ENCODE3: Interpreting the human and mouse genomes
Scientists around the world have access to a rich trove of information through the Encyclopedia of DNA Elements (ENCODE)—annotated versions of the human and mouse genomes that are vital for interpreting their genetic codes. In the July 29, 2020 issue of the journal Nature, an international consortium of approximately 500 scientists reports on the completion of Phase 3 of an ongoing project, an achievement 20 years in the making that will help reveal how genetic variation shapes human health and disease.
Funded by the National Human Genome Research Institute, ENCODE launched in 2003, soon after the human genome was first sequenced. Its researchers are developing a comprehensive catalog of the human and mouse genomes' functional elements—dense arrays of protein-coding genes, non-coding genes, and regulatory elements. Thousands of researchers worldwide have taken advantage of ENCODE data, using it to shed light on cancer biology, cardiovascular disease, human genetics, and other topics.
"When the first draft of the human genome was completed... it became immediately clear that while we had the primary sequence of the genome, or we had a draft of it... we needed to have an annotation for the genome," says Cold Spring Harbor Laboratory Professor Thomas Gingeras, whose team has been contributing to the ENCODE project since its inception. "We knew where the genes were located. Where the regulatory mechanisms and loci were located was significantly underdeveloped."

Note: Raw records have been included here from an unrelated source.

(* ===== verification/NvmeTcp.v ===== *)
(** * The initiator for NVMe over TCP: io/disk/nvmetcp/nvme_tcp_initiator.py

    The class [NVMeTCPInitiator]: the network of the initiator is set up, the targets are
    discovered and connected, the paths and the namespaces are looked at in the JSON listings of
    nvme-cli.  The library functions are the class [TcpLib].  setUp sets every attribute before a
    test method reads it; [new_nt] stands for the object before. *)

From S2P Require Import Prelude PyStr PyFloat PyVal PyJson Avocado Logic.
Open Scope Z_scope.

(** ** Data *)

Record nt_self := NtSelf {
  nt_primary_ip : pyval; nt_primary_interface : pyval; nt_primary_subnet : pyval; nt_primary_gateway : pyval;
  nt_secondary_ip : pyval; nt_secondary_interface : pyval; nt_secondary_subnet : pyval; nt_secondary_gateway : pyval;
  nt_target_ips : list string;
  nt_subsystem_nqn : pyval;
  nt_target_port : pyval;
  nt_network_mode : string;
  nt_connected_controllers : list pyval;
  nt_namespaces : list pyval;
  nt_multipath_enabled : bool;
  nt_os_family : string;
}.

Definition new_nt : nt_self := NtSelf VNone VNone VNone VNone VNone VNone VNone VNone [] VNone VNone "" [] [] false "".

Definition with_primary_interface (v : pyval) (x : nt_self) : nt_self :=
  NtSelf (nt_primary_ip x) v (nt_primary_subnet x) (nt_primary_gateway x) (nt_secondary_ip x) (nt_secondary_interface x)
    (nt_secondary_subnet x) (nt_secondary_gateway x) (nt_target_ips x) (nt_subsystem_nqn x) (nt_target_port x) (nt_network_mode x)
    (nt_connected_controllers x) (nt_namespaces x) (nt_multipath_enabled x) (nt_os_family x).
Definition with_secondary_interface (v : pyval) (x : nt_self) : nt_self :=
  NtSelf (nt_primary_ip x) (nt_primary_interface x) (nt_primary_subnet x) (nt_primary_gateway x) (nt_secondary_ip x) v
    (nt_secondary_subnet x) (nt_secondary_gateway x) (nt_target_ips x) (nt_subsystem_nqn x) (nt_target_port x) (nt_network_mode x)
    (nt_connected_controllers x) (nt_namespaces x) (nt_multipath_enabled x) (nt_os_family x).
Definition with_connected_controllers (v : list pyval) (x : nt_self) : nt_self :=
  NtSelf (nt_primary_ip x) (nt_primary_interface x) (nt_primary_subnet x) (nt_primary_gateway x) (nt_secondary_ip x) (nt_secondary_interface x)
    (nt_secondary_subnet x) (nt_secondary_gateway x) (nt_target_ips x) (nt_subsystem_nqn x) (nt_target_port x) (nt_network_mode x)
    v (nt_namespaces x) (nt_multipath_enabled x) (nt_os_family x).
Definition with_namespaces (v : list pyval) (x : nt_self) : nt_self :=
  NtSelf (nt_primary_ip x) (nt_primary_interface x) (nt_primary_subnet x) (nt_primary_gateway x) (nt_secondary_ip x) (nt_secondary_interface x)
    (nt_secondary_subnet x) (nt_secondary_gateway x) (nt_target_ips x) (nt_subsystem_nqn x) (nt_target_port x) (nt_network_mode x)
    (nt_connected_controllers x) v (nt_multipath_enabled x) (nt_os_family x).
Definition with_multipath_enabled (v : bool) (x : nt_self) : nt_self :=
  NtSelf (nt_primary_ip x) (nt_primary_interface x) (nt_primary_subnet x) (nt_primary_gateway x) (nt_secondary_ip x) (nt_secondary_interface x)
    (nt_secondary_subnet x) (nt_secondary_gateway x) (nt_target_ips x) (nt_subsystem_nqn x) (nt_target_port x) (nt_network_mode x)
    (nt_connected_controllers x) (nt_namespaces x) v (nt_os_family x).
Definition with_os_family (v : string) (x : nt_self) : nt_self :=
  NtSelf (nt_primary_ip x) (nt_primary_interface x) (nt_primary_subnet x) (nt_primary_gateway x) (nt_secondary_ip x) (nt_secondary_interface x)
    (nt_secondary_subnet x) (nt_secondary_gateway x) (nt_target_ips x) (nt_subsystem_nqn x) (nt_target_port x) (nt_network_mode x)
    (nt_connected_controllers x) (nt_namespaces x) (nt_multipath_enabled x) v.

In Phase 3, researchers took advantage of the latest genetic technologies to glean data from biological specimens and deeply investigate the regulatory regions outside of genes, where most of the genome's person-to-person variation lies. Their data identifies some 900,000 candidate regulatory elements from the human genome and more than 300,000 from the mouse, which can be explored through ENCODE's new online browser.
Gingeras's team is investigating genome elements that instruct cells about how and when to transcribe DNA sequences into RNA. In a companion publication to the ENCODE report, a team led by Gingeras and collaborator Roderic Guigó at the Centre for Genomic Regulation detail work identifying molecular fingerprints that can be used to identify five groups of human cells. "Our work redefines, based on gene expression, the basic histological types in which tissues have been traditionally classified," Guigó says.
Those findings are now available through the ENCODE database. Meanwhile, the project has begun its fourth phase, employing new technologies and investigating additional cell types. Gingeras notes:
"This encyclopedia is a living resource. It has a beginning but really no end. It will continue to be improved, and grown, as time goes on."